** Opening Information shown block **

(** ** Metrics: [middleware/grpc.go] *)
Section metrics.
(** [httpgrpc.HTTPResponseFromError] and [grpcUtils.IsCanceled] *)
Context {Err : Type} (http_code : Err → option Z) (IsCanceled : Err → bool).
Definition errorCode (err : option Err) : string :=
  match err with
  | None => "2xx"
  | Some e =>
      match http_code e with
      | Some c => Itoa (Z.quot c 100) ++ "xx"
      | None => if IsCanceled e then "cancel" else "error"
      end
  end.
(** a unary call: the label observed *)
Definition unary_observed (err : option Err) : string := errorCode err.

(** an operation on a stream, with what it returned; [EOF] is the error of that name *)
Inductive stream_result := RNil | REOF | RErr (e : Err).
Inductive stream_op := SendMsg (r : stream_result) | RecvMsg (r : stream_result) | Header (r : option Err).
Definition stream_observed (op : stream_op) : list string :=
  match op with
  | SendMsg r | RecvMsg r => match r with RNil => [] | REOF => [errorCode None] | RErr e => [errorCode (Some e)] end
  | Header r => match r with Some e => [errorCode (Some e)] | None => [] end
  end.
(** [PrometheusGRPCStreamInstrumentation]: opening the stream observes nothing *)
Definition stream_session (open : option Err) (ops : list stream_op) : list string :=
  match open with Some _ => [] | None => ops ≫= stream_observed end.
(** a stream that the server ends with an error after the client has sent is
    observed twice, once as a success: [SendMsg] returns [EOF] then, and the error
    comes from [RecvMsg]; a stream that cannot be opened is not observed *)
Lemma stream_failure_twice e : http_code e = None → IsCanceled e = false →
  stream_session None [SendMsg RNil; SendMsg REOF; RecvMsg (RErr e)] = ["2xx"%string; "error"%string].
Proof. intros H1 H2. unfold stream_session. simpl. by rewrite H1, H2. Qed.
Lemma stream_open_failure e ops : stream_session (Some e) ops = [].
Proof. done. Qed.
(** a stream that is only received from until its end is observed once *)
Lemma stream_received n last : last ≠ RNil → length (stream_session None (replicate n (RecvMsg RNil) ++ [RecvMsg last])) = 1%nat.
Proof. intros Hl. unfold stream_session. rewrite bind_app. assert (replicate n (RecvMsg RNil) ≫= stream_observed = []) as -> by by induction n. by destruct last. Qed.
End metrics.

(** ** Witness *)
Definition ex_grpc (retries : Z) : GRPCConfig :=
  mkGRPCConfig 100 100 "gzip" true 10 0 true (mkBackoffConfig (100 * Millisecond) (10 * Second) retries) false (mkClientConfig "" "" "" "" false).
Definition ex_chain {C : Type} : list (C → C) → C → C := λ l inv, foldr (λ i c, i c) inv l.
(** refused twice, answered the third time *)
Definition busy : option grpc_error := Some (Status ResourceExhausted "busy").
Definition ex_server (t : nat) : option grpc_error := if bool_decide (t < 4)%nat then busy else None.
Definition ex_invoke (retries : Z) : option (option grpc_error * world) :=
  Invoke (λ _, false) ex_server Z.of_nat (λ _ _, None) (λ _ i, i) ex_chain 5 (ex_grpc retries) [] (mkWorld 0 []).
(** with two retries, with three, and with no limit *)
Lemma grpc_call_correct_witness :
  ex_invoke 2 = Some (Some (EBackoff (ErrTerminated 2)), mkWorld 5 [busy; busy]) ∧
  (∃ ans, retried (λ _, false) (BackoffConfig_ (ex_grpc 3)) 6 ans None ∧ [busy; busy; None] = ans) ∧
  (∃ ans, retried (λ _, false) (BackoffConfig_ (ex_grpc 0)) 6 ans None ∧ [busy; busy; None] = ans).
Proof.
  split; [vm_compute; reflexivity|].
  assert (∀ retries, backoff_ok (BackoffConfig_ (ex_grpc retries)) →
    ends (λ _, false) (BackoffConfig_ (ex_grpc retries)) (send ex_server) 5 0 (mkWorld 1 []) → ex_invoke retries = Some (None, mkWorld 6 [busy; busy; None]) →
    ∃ ans, retried (λ _, false) (BackoffConfig_ (ex_grpc retries)) 6 ans None ∧ [busy; busy; None] = ans) as H.
  { intros retries Hb He Hi.
    destruct (grpc_call_correct (λ _, false) ex_server Z.of_nat (λ _ _, None) (λ _ i, i) ex_chain) with
      (fuel := 5%nat) (cfg := ex_grpc retries) (unary := @nil interceptor) (w := mkWorld 0 []) as (res & w' & Hr & ans & _ & Hret & _ & Hans);
      [reflexivity|reflexivity|exact Hb|exact He|].
    unfold ex_invoke in Hi. rewrite Hi in Hr. injection Hr as <- <-. exists ans. split; [exact Hret|exact (Hans eq_refl)]. }
  split; apply H.
  - unfold backoff_ok, small_delays. split_and!; vm_compute; first [reflexivity|discriminate].
  - left. split; [discriminate|]. split; [vm_compute; reflexivity|]. intros w. unfold send. eexists. reflexivity.
  - vm_compute. reflexivity.
  - unfold backoff_ok, small_delays. split_and!; vm_compute; first [reflexivity|discriminate].
  - right. exists [busy; busy; None]. eexists. split; [|split; [simpl; lia|right; by exists [busy; busy], None]].
    do 2 (eapply att_more; [reflexivity|reflexivity|]). eapply att_last; reflexivity.
  - vm_compute. reflexivity.
Defined.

** Closing Information shown block **

**Task brief:** When you transcribe the listing, make each line match the original exactly.

**Solved exercise:**
(** ** Metrics: [middleware/grpc.go] *)
Section metrics.
(** [httpgrpc.HTTPResponseFromError] and [grpcUtils.IsCanceled] *)
Context {Err : Type} (http_code : Err → option Z) (IsCanceled : Err → bool).
Definition errorCode (err : option Err) : string :=
  match err with
  | None => "2xx"
  | Some e =>
      match http_code e with
      | Some c => Itoa (Z.quot c 100) ++ "xx"
      | None => if IsCanceled e then "cancel" else "error"
      end
  end.
(** a unary call: the label observed *)
Definition unary_observed (err : option Err) : string := errorCode err.

(** an operation on a stream, with what it returned; [EOF] is the error of that name *)
Inductive stream_result := RNil | REOF | RErr (e : Err).
Inductive stream_op := SendMsg (r : stream_result) | RecvMsg (r : stream_result) | Header (r : option Err).
Definition stream_observed (op : stream_op) : list string :=
  match op with
  | SendMsg r | RecvMsg r => match r with RNil => [] | REOF => [errorCode None] | RErr e => [errorCode (Some e)] end
  | Header r => match r with Some e => [errorCode (Some e)] | None => [] end
  end.
(** [PrometheusGRPCStreamInstrumentation]: opening the stream observes nothing *)
Definition stream_session (open : option Err) (ops : list stream_op) : list string :=
  match open with Some _ => [] | None => ops ≫= stream_observed end.
(** a stream that the server ends with an error after the client has sent is
    observed twice, once as a success: [SendMsg] returns [EOF] then, and the error
    comes from [RecvMsg]; a stream that cannot be opened is not observed *)
Lemma stream_failure_twice e : http_code e = None → IsCanceled e = false →
  stream_session None [SendMsg RNil; SendMsg REOF; RecvMsg (RErr e)] = ["2xx"%string; "error"%string].
Proof. intros H1 H2. unfold stream_session. simpl. by rewrite H1, H2. Qed.
Lemma stream_open_failure e ops : stream_session (Some e) ops = [].
Proof. done. Qed.
(** a stream that is only received from until its end is observed once *)
Lemma stream_received n last : last ≠ RNil → length (stream_session None (replicate n (RecvMsg RNil) ++ [RecvMsg last])) = 1%nat.
Proof. intros Hl. unfold stream_session. rewrite bind_app. assert (replicate n (RecvMsg RNil) ≫= stream_observed = []) as -> by by induction n. by destruct last. Qed.
End metrics.

(** ** Witness *)
Definition ex_grpc (retries : Z) : GRPCConfig :=
  mkGRPCConfig 100 100 "gzip" true 10 0 true (mkBackoffConfig (100 * Millisecond) (10 * Second) retries) false (mkClientConfig "" "" "" "" false).
Definition ex_chain {C : Type} : list (C → C) → C → C := λ l inv, foldr (λ i c, i c) inv l.
(** refused twice, answered the third time *)
Definition busy : option grpc_error := Some (Status ResourceExhausted "busy").
Definition ex_server (t : nat) : option grpc_error := if bool_decide (t < 4)%nat then busy else None.
Definition ex_invoke (retries : Z) : option (option grpc_error * world) :=
  Invoke (λ _, false) ex_server Z.of_nat (λ _ _, None) (λ _ i, i) ex_chain 5 (ex_grpc retries) [] (mkWorld 0 []).
(** with two retries, with three, and with no limit *)
Lemma grpc_call_correct_witness :
  ex_invoke 2 = Some (Some (EBackoff (ErrTerminated 2)), mkWorld 5 [busy; busy]) ∧
  (∃ ans, retried (λ _, false) (BackoffConfig_ (ex_grpc 3)) 6 ans None ∧ [busy; busy; None] = ans) ∧
  (∃ ans, retried (λ _, false) (BackoffConfig_ (ex_grpc 0)) 6 ans None ∧ [busy; busy; None] = ans).
Proof.
  split; [vm_compute; reflexivity|].
  assert (∀ retries, backoff_ok (BackoffConfig_ (ex_grpc retries)) →
    ends (λ _, false) (BackoffConfig_ (ex_grpc retries)) (send ex_server) 5 0 (mkWorld 1 []) → ex_invoke retries = Some (None, mkWorld 6 [busy; busy; None]) →
    ∃ ans, retried (λ _, false) (BackoffConfig_ (ex_grpc retries)) 6 ans None ∧ [busy; busy; None] = ans) as H.
  { intros retries Hb He Hi.
    destruct (grpc_call_correct (λ _, false) ex_server Z.of_nat (λ _ _, None) (λ _ i, i) ex_chain) with
      (fuel := 5%nat) (cfg := ex_grpc retries) (unary := @nil interceptor) (w := mkWorld 0 []) as (res & w' & Hr & ans & _ & Hret & _ & Hans);
      [reflexivity|reflexivity|exact Hb|exact He|].
    unfold ex_invoke in Hi. rewrite Hi in Hr. injection Hr as <- <-. exists ans. split; [exact Hret|exact (Hans eq_refl)]. }
  split; apply H.
  - unfold backoff_ok, small_delays. split_and!; vm_compute; first [reflexivity|discriminate].
  - left. split; [discriminate|]. split; [vm_compute; reflexivity|]. intros w. unfold send. eexists. reflexivity.
  - vm_compute. reflexivity.
  - unfold backoff_ok, small_delays. split_and!; vm_compute; first [reflexivity|discriminate].
  - right. exists [busy; busy; None]. eexists. split; [|split; [simpl; lia|right; by exists [busy; busy], None]].
    do 2 (eapply att_more; [reflexivity|reflexivity|]). eapply att_last; reflexivity.
  - vm_compute. reflexivity.
Defined.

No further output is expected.